Milan, Scaroni: “In Italia c’è un problema drammatico”

Scaroni torna a parlare del calcio italiano e anche dello stadio del Milan: il presidente rossonero ribadisce la sua posizione.

Non è un segreto che il Milan per il proprio futuro voglia costruire un nuovo impianto sportivo, capace di portare importanti ricavi nelle casse societarie. Da tempo il club lavora su questo progetto.

Paolo Scaroni
Paolo Scaroni (©LaPresse)

La priorità è sempre stata quella di rimanere in zona San Siro assieme all’Inter, realizzando uno stadio vicino all’attuale Giuseppe Meazza. Nei piani iniziali quest’ultimo avrebbe dovuto essere abbattuto completamente, ma lo sarà solo parzialmente. Si è trovato un accordo su tanti punti con il Comune di Milano, ma il problema è diventato la tempistica.

Il fatto di dover affrontare un dibattito pubblico porterà via dei mesi e poi ci saranno probabilmente anche dei ricorsi al Tar. In città non mancano dei comitati che si oppongono all’opera e che cercando di ostacolare l’iter. Dunque i club pensano pure a soluzioni alternative.

Sesto San Giovanni, comune limitrofo a Milano, è l’opzione più quotata. Gerry Cardinale di RedBird ha già fatto un sopralluogo nell’area ex Falck dove sorgerebbe l’impianto. Ora bisogna attendere il risultato del ballottaggio delle elezioni, si vota domenica. Se non vincesse il sindaco uscente Roberto Di Stefano, favorevole al progetto, tutto si complicherebbe.

Paolo Scaroni ancora sullo stadio del Milan

Paolo Scaroni da tempo ribadisce che lo stadio è fondamentale per il futuro del Milan e lo ha fatto anche nell’ultima intervista al quotidiano Il Foglio, non nascondendo il suo disappunto per le tempistiche lunghe: “Fare infrastrutture in Italia è davvero un problema drammatico. Ora avrà luogo una consultazione popolare, un procedimento che richiederà un anno. Ci capiamo? Ci sono tutte le approvazioni, tutti sono d’accordo e bisogna anche fare la consultazione popolare”.

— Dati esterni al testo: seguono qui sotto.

(* ===== verification/ConvoAdds.v ===== *)
(** * ConvoAdds: the [Add] calls of a round in any order

    [RunConvoRound] in [convo.go] hands the spans of a batch to [CallMany], which
    makes the [Add] calls concurrently, over all connections. The development runs
    them one after another. Here the two are related: whatever the interleaving, all
    calls succeed and the next server's round is the one the sequential calls leave. *)

From stdpp Require Import numbers strings pretty gmap relations list.
From Stdlib Require Import Strings.Byte.
From S2P Require Import Prelude Binary Wire Rand Shuffle Parallel OnionBox Pki Noise Laplace Vrpc Convo DeadDrops ConvoRounds ConvoChain.

(** ** Spans that do not overlap *)

Definition in_span (k : Z) (sp : Span) : Prop := sp_Start sp <= k < sp_Start sp + sp_Count sp.

#[export] Instance in_span_dec k sp : Decision (in_span k sp).
Proof. unfold in_span. apply _. Defined.

(** Every index is in at most one of the spans, and the spans are inside the batch. *)
Definition apart (total : Z) (spans : list Span) : Prop :=
  (forall k, (length (filter (in_span k) spans) <= 1)%nat) /\
  Forall (fun sp => 0 <= sp_Start sp /\ 0 < sp_Count sp /\ sp_Start sp + sp_Count sp <= total) spans.

Lemma covers_filter total i spans k : covers total i spans ->
  length (filter (in_span k) spans) = if decide (i <= k < total) then 1%nat else 0%nat.
Proof.
  induction 1 as [|i c l Hi Hc Hle Hcov IH]; [by rewrite decide_False by lia|].
  rewrite filter_cons. unfold in_span at 1. cbn [sp_Start sp_Count].
  destruct (decide (i <= k < i + c)); cbn [length]; rewrite IH; repeat case_decide; lia.
Qed.

Lemma covers_apart total i spans : covers total i spans -> apart total spans.
Proof.
  intros Hc. split.
  - intros k. rewrite (covers_filter _ _ _ k Hc). case_decide; lia.
  - apply Forall_forall. intros sp Hsp. by eapply covers_elem.
Qed.

Lemma apart_submseteq total l l' : l ⊆+ l' -> apart total l' -> apart total l.
Proof.
  intros Hs [H1 H2]. split.
  - intros k. etrans; [|apply (H1 k)]. apply submseteq_length.
    apply submseteq_Permutation in Hs as (l2 & ->). rewrite filter_app. by apply submseteq_inserts_r.
  - apply submseteq_Permutation in Hs as (l2 & Hp). rewrite Hp in H2. by apply Forall_app in H2 as [? _].
Qed.

Lemma apart_head total sp done k : apart total (sp :: done) -> in_span k sp -> Forall (fun sp' => ~ in_span k sp') done.
Proof.
  intros [H1 _] Hk. specialize (H1 k). rewrite filter_cons_True in H1 by done. cbn in H1.
  apply Forall_forall. intros sp' Hsp' Hk'.
  assert (sp' ∈ filter (in_span k) done) as Hin by (by apply list_elem_of_filter).
  destruct (filter (in_span k) done); [by apply elem_of_nil in Hin|cbn in H1; lia].
Qed.

(** ** Slots filled by the spans added so far *)

(** [f x] where some span of [done] has the index, [None] elsewhere. *)
Definition fill {X Y} (f : X -> option Y) (spans : list Span) (l : list X) : list (option Y) :=
  imap (fun k x => if decide (Exists (in_span (Z.of_nat k)) spans) then f x else None) l.

Lemma length_fill {X Y} (f : X -> option Y) spans l : length (fill f spans l) = length l.
Proof. apply length_imap. Qed.

Lemma fill_nil {X Y} (f : X -> option Y) l : fill f [] l = replicate (length l) None.
Proof.
  apply list_eq. intros k. unfold fill. rewrite list_lookup_imap.
  destruct (decide (k < length l)%nat) as [Hk|Hk].
  - rewrite lookup_replicate_2 by done. apply lookup_lt_is_Some in Hk as [x ->]. cbn.
    rewrite decide_False; [done|]. by intros ?%Exists_nil.
  - rewrite (lookup_ge_None_2 l), (lookup_ge_None_2 (replicate _ _)) by (rewrite ?length_replicate; lia). done.
Qed.

Lemma fill_all {X Y} (f : X -> option Y) spans l : covers (zlen l) 0 spans -> fill f spans l = f <$> l.
Proof.
  intros Hc. apply list_eq. intros k. unfold fill. rewrite list_lookup_imap, list_lookup_fmap.
  destruct (l !! k) as [x|] eqn:E; [|done]. cbn. rewrite decide_True; [done|].
  pose proof (covers_filter _ _ _ (Z.of_nat k) Hc) as Hl. apply lookup_lt_Some in E.
  rewrite decide_True in Hl by (unfold zlen; lia).
  destruct (filter (in_span (Z.of_nat k)) spans) as [|sp ?] eqn:Ef; [done|].
  apply Exists_exists. exists sp. assert (sp ∈ filter (in_span (Z.of_nat k)) spans) as Hin by (rewrite Ef; set_solver).
  by apply list_elem_of_filter in Hin as [??].
Qed.

(** The part of the list a new span fills was empty, and is filled by it. *)
Lemma fill_split {X Y} (f : X -> option Y) sp done (l : list X) :
  apart (zlen l) (sp :: done) ->
  let i := Z.to_nat (sp_Start sp) in let c := Z.to_nat (sp_Count sp) in
  exists pre post, length pre = i /\
    fill f done l = pre ++ replicate c None ++ post /\
    fill f (sp :: done) l = pre ++ (f <$> take c (drop i l)) ++ post.
Proof.
  intros Ha i c. pose proof Ha as [_ Hb]. apply Forall_cons in Hb as [(H0 & Hc & Hle) _]. unfold zlen in Hle.
  exists (take i (fill f done l)), (drop (i + c) (fill f done l)).
  assert (length (take i (fill f done l)) = i) as Hpre by (rewrite length_take, length_fill; lia).
  split; [exact Hpre|]. split.
  - rewrite <- (take_drop i (fill f done l)) at 1. f_equal.
    rewrite <- (take_drop c (drop i (fill f done l))) at 1. rewrite drop_drop. f_equal.
    apply list_eq_same_length with c; [by rewrite length_replicate|rewrite length_take, length_drop, length_fill; lia|].
    intros k x y Hk. rewrite lookup_take_lt, lookup_drop by lia. unfold fill. rewrite list_lookup_imap.
    intros H1 H2. revert H1. apply lookup_replicate in H2 as [-> _]. intros (x0 & Hx & ->)%fmap_Some. rewrite decide_False; [done|].
    intros [sp' [Hin Hk']]%Exists_exists.
    pose proof (apart_head _ _ _ (Z.of_nat (i + k)) Ha ltac:(unfold in_span; lia)) as Hno.
    rewrite Forall_forall in Hno. by apply (Hno sp').
  - apply list_eq. intros k. unfold fill at 1. rewrite list_lookup_imap.
    destruct (decide (k < i)%nat) as [Hk|Hk].
    { rewrite lookup_app_l, lookup_take_lt by lia. unfold fill. rewrite list_lookup_imap.
      destruct (l !! k); [|done]. cbn. f_equal. apply decide_ext. rewrite Exists_cons. unfold in_span. split; [|by right].
      intros [?|?]; [lia|done]. }
    rewrite lookup_app_r, Hpre by lia.
    destruct (decide (k < i + c)%nat) as [Hk2|Hk2].
    { rewrite lookup_app_l by (rewrite length_fmap, length_take, length_drop; lia).
      rewrite list_lookup_fmap, lookup_take_lt, lookup_drop by lia. replace (i + (k - i))%nat with k by lia.
      destruct (l !! k); [|done]. cbn. rewrite decide_True; [done|]. apply Exists_cons. left. unfold in_span. lia. }
    rewrite lookup_app_r by (rewrite length_fmap, length_take, length_drop; lia).
    rewrite length_fmap, length_take, length_drop, lookup_drop.
    replace (i + c + (k - i - c `min` (length l - i)))%nat with k by lia.
    unfold fill. rewrite list_lookup_imap. destruct (l !! k); [|done]. cbn. f_equal. apply decide_ext.
    rewrite Exists_cons. unfold in_span. split; [|by right]. intros [?|?]; [lia|done].
Qed.

(** ** Any order of the calls *)

Section Adds.
Context {C R : Type} `{HF : Fuel, HR : Reader R, HB : Box, HK : !KeyGen R, HE : FloatEnv, HC : ConvoRemote C}.
Implicit Types (srv : ConvoService C) (g : R) (rd : ConvoRound).

Definition add_call (round : Z) (onions : list bytes) (sp : Span) : ConvoAddArgs :=
  mkConvoAddArgs round (sp_Start sp) (span_onions onions sp).

(** The round with the onions of some spans added. *)
Definition added srv (round : Z) (onions : list bytes) (spans : list Span) rd : ConvoRound :=
  set_slots (fill (fun o => Some (slot_key (cs_PrivateKey srv) (onion_size srv) o)) spans onions)
    (fill (slot_msg (cs_PrivateKey srv) (ForwardNonce round) (onion_size srv)) spans onions)
    (opened (zlen onions) rd).

Lemma added_none srv round onions rd : added srv round onions [] rd = opened (zlen onions) rd.
Proof. unfold added, set_slots, opened, zlen. cbn. by rewrite !fill_nil, Nat2Z.id. Qed.

Lemma added_all srv round onions spans rd :
  covers (zlen onions) 0 spans -> added srv round onions spans rd = filled srv round onions rd.
Proof. intros Hc. unfold added, filled. by rewrite !fill_all. Qed.

Lemma Add_any round onions sp done srv g rd :
  zlen onions < 2 ^ 63 -> apart (zlen onions) (sp :: done) ->
  Add (add_call round onions sp) (with_round round (added srv round onions done rd) srv, g) =
  Ret (Ok tt, (with_round round (added srv round onions (sp :: done) rd) srv, g)).
Proof.
  intros Hlt Ha. pose proof Ha as [_ Hb]. apply Forall_cons in Hb as [(H0 & Hc & Hle) _].
  assert (length (span_onions onions sp) = Z.to_nat (sp_Count sp)) as Hos.
  { unfold span_onions, zlen in *. rewrite length_take, length_drop. lia. }
  destruct (fill_split (fun o => Some (slot_key (cs_PrivateKey srv) (onion_size srv) o)) _ _ _ Ha)
    as (pre1 & post1 & Hp1 & Hk1 & Hk2).
  destruct (fill_split (slot_msg (cs_PrivateKey srv) (ForwardNonce round) (onion_size srv)) _ _ _ Ha)
    as (pre2 & post2 & Hp2 & Hm1 & Hm2).
  rewrite <- Hos in Hk1, Hm1. unfold add_call.
  rewrite (Add_eq round (sp_Start sp) (span_onions onions sp) _ g (added srv round onions done rd)
    pre1 (replicate (length (span_onions onions sp)) None) post1
    pre2 (replicate (length (span_onions onions sp)) None) post2 (with_round_lookup _ _ _) eq_refl H0);
    [|unfold zlen in *; cbn; unfold zlen; lia|done|exact Hk1|exact Hm1|unfold zlen; lia|unfold zlen; lia
     |by rewrite length_replicate|by rewrite length_replicate].
  rewrite with_round_twice, slot_update_fresh. unfold onion_size at 1 2. cbn. fold (onion_size srv).
  unfold added at 2. rewrite Hk2, Hm2. done.
Qed.

(** Any spans of the batch, in any order. *)
Lemma Add_order round onions order done srv g rd :
  zlen onions < 2 ^ 63 -> apart (zlen onions) (order ++ done) ->
  go_map Add (add_call round onions <$> order) (with_round round (added srv round onions done rd) srv, g) =
  Ret (replicate (length order) (Ok tt),
       (with_round round (added srv round onions (reverse order ++ done) rd) srv, g)).
Proof.
  intros Hlt. revert done. induction order as [|sp order IH]; intros done Ha; cbn [fmap list_fmap go_map length replicate].
  { by rewrite reverse_nil. }
  assert (sp :: done ⊆+ (sp :: order) ++ done) as H1 by (apply submseteq_skip; by apply submseteq_inserts_l).
  assert (order ++ sp :: done ⊆+ (sp :: order) ++ done) as H2 by (cbn; by rewrite <- Permutation_middle).
  rewrite (gbind_eq _ _ _ _ _ (Add_any _ _ sp done _ _ _ Hlt (apart_submseteq _ _ _ H1 Ha))).
  rewrite reverse_cons, <- app_assoc. cbn [app].
  rewrite (gbind_eq _ _ _ _ _ (IH (sp :: done) (apart_submseteq _ _ _ H2 Ha))). done.
Qed.

Lemma added_Permutation srv round onions l l' rd : l ≡ₚ l' ->
  added srv round onions l rd = added srv round onions l' rd.
Proof.
  intros Hp. unfold added. f_equal; unfold fill; apply imap_ext; intros k x _; cbn; apply decide_ext; by rewrite Hp.
Qed.

Lemma add_calls_order round onions spans ran :
  ran ⊆+ add_call round onions <$> spans -> exists order, order ⊆+ spans /\ ran = add_call round onions <$> order.
Proof.
  intros (rest & Hp)%submseteq_Permutation.
  symmetry in Hp. apply Permutation_map_inv in Hp as (l & Hl & Hp). symmetry in Hl. apply fmap_app_inv in Hl as (order & l2 & -> & -> & ->).
  exists order. split; [|done]. rewrite Hp. by apply submseteq_inserts_r.
Qed.

(** C10. The [Add] calls of a round in [RunConvoRound], made concurrently over any
    number of connections: [CallMany] always returns, never with an error, and the
    server's round is then the one all calls leave when made one after another, with
    every onion decrypted into its own slot, whatever the order of execution. *)
Theorem concurrent_adds w round onions spans srv g rd :
  (0 < w)%nat -> zlen onions + 4000 < 2 ^ 63 -> Spans (zlen onions) 4000 = Ret spans ->
  let calls := add_call round onions <$> spans in
  let net0 := (with_round round (opened (zlen onions) rd) srv, g) in
  inevitably (cm_step Add w (length calls))
    (fun s => cm_finished s /\ cm_ret s = Some (Ok tt) /\
              cm_net s = (with_round round (filled srv round onions rd) srv, g) /\
              CallMany Add calls net0 = Ret (Ok (replicate (length spans) tt), cm_net s))
    (cm_init calls net0).
Proof.
  intros Hw Hlt0 Hsp calls net0. assert (zlen onions < 2 ^ 63) as Hlt by lia.
  destruct (Spans_covers (zlen onions) 4000) as (l & Hl & Hcov); [apply zlen_nonneg|lia|lia|]. rewrite Hsp in Hl. injection Hl as <-.
  pose proof (covers_apart _ _ _ Hcov) as Hapart.
  assert (forall order, order ⊆+ spans -> go_map Add (add_call round onions <$> order) net0 =
    Ret (replicate (length order) (Ok tt), (with_round round (added srv round onions (reverse order) rd) srv, g))) as Hany.
  { intros order Ho. unfold net0. rewrite <- (added_none srv round onions rd).
    rewrite Add_order; [by rewrite app_nil_r|done|]. rewrite app_nil_r. exact (apart_submseteq _ _ _ Ho Hapart). }
  eapply inevitably_reached; [apply (cm_inevitably Add w calls net0); [done| |apply cm_init_inv]|].
  - intros ran c rs net Hs Hm. apply add_calls_order in Hs as (order & Ho & Heq).
    symmetry in Heq. apply fmap_app_inv in Heq as (o1 & o2 & -> & Hc & ->).
    pose proof (Hany _ Ho) as H2. rewrite fmap_app, <- Hc in H2.
    apply go_map_app_ret in H2 as (ys1 & s1 & ys2 & Hm1 & Hm2 & _). rewrite Hm in Hm1. injection Hm1 as <- <-.
    cbn in Hm2. apply gbind_ret in Hm2 as (r & net' & Hr & _). eauto.
  - intros s Hr Hfin. pose proof (cm_reach_inv _ _ _ _ _ Hr) as HI. pose proof (inv_count _ _ _ _ HI) as Hcount.
    destruct HI as [Hc Hn _ _ Hret]. split; [exact Hfin|].
    destruct (add_calls_order round onions spans (fst <$> cm_exec s)) as (order & Ho & Heq).
    { fold calls. rewrite Hc. by do 4 apply submseteq_inserts_l. }
    rewrite Heq in Hn. rewrite (Hany _ Ho) in Hn. injection Hn as Hrs Hnet.
    destruct (cm_ret s) as [[[]|e]|] eqn:E; [| |by destruct Hfin].
    + destruct Hret as (_ & Hlen & _). split; [done|].
      assert (order ≡ₚ spans) as Hp.
      { apply submseteq_length_Permutation; [done|]. apply (f_equal length) in Heq. unfold calls in Hlen.
        rewrite !length_fmap in *. lia. }
      assert (cm_net s = (with_round round (filled srv round onions rd) srv, g)) as Hfill.
      { rewrite <- Hnet, (added_Permutation _ _ _ _ spans), added_all; [done|done|]. by rewrite reverse_Permutation. }
      split; [exact Hfill|]. rewrite Hfill. unfold calls, net0.
      rewrite <- (Add_spans round 0 spans srv g rd onions Hlt ltac:(lia) Hcov).
      unfold add_call. do 3 f_equal. unfold partly_filled, opened, set_slots. cbn.
      by rewrite Z.sub_0_r.
    + exfalso. destruct Hret as (_ & c & Hin). apply (list_elem_of_fmap_2 snd) in Hin. rewrite <- Hrs in Hin.
      by apply elem_of_replicate in Hin as [? _].
Qed.

End Adds.

Module AddsToy.
Import Toy.

(** Two onions for the last server of the chain of two. *)
Lemma concurrent_adds_witness :
  inevitably (cm_step Add 2 1)
    (fun s => cm_ret s = Some (Ok tt))
    (cm_init [mkConvoAddArgs 7 0 onions] (with_round 7 (opened 2 empty_round) last_server.1, tt)).
Proof.
  eapply inevitably_reached.
  - apply (concurrent_adds 2 7 onions [mkSpan 0 2] last_server.1 tt empty_round).
    + lia.
    + vm_compute. reflexivity.
    + vm_compute. reflexivity.
  - intros s _ (_ & H & _). exact H.
Defined.

End AddsToy.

Per quanto riguarda la sede dell’impianto sportivo, ha confermato come avverrà la scelta tra Milano e Sesto San Giovanni: “Il primo che ci dà il via libera noi lo prendiamo. Sulla zona di San Siro sono abbastanza ottimista”.

Scaroni ha spiegato che il calcio italiano deve migliorare, dotarsi di un nuovo stadio è vitale: “Dobbiamo presentare un prodotto che piace. Il calcio è uno sport, ma anche uno spettacolo e richiede uno stadio bello, sempre pieno di tifosi, moderno, né troppo grande né troppo piccolo”.

Il presidente del Milan ha aggiunto anche altre parole importanti e condivisibili sul nostro campionato: “La nostra Serie A è diventata una Serie B in confronto ai maggiori campionati europei. Ci hanno superato tutti o quasi negli ultimi vent’anni. Il risultato è che il prodotto che offriamo è scarso, senza i Messi e i Mbappé, non ce li possiamo permettere. Se continuiamo così, ci allontaniamo sempre di più dall’eccellenza del calcio”.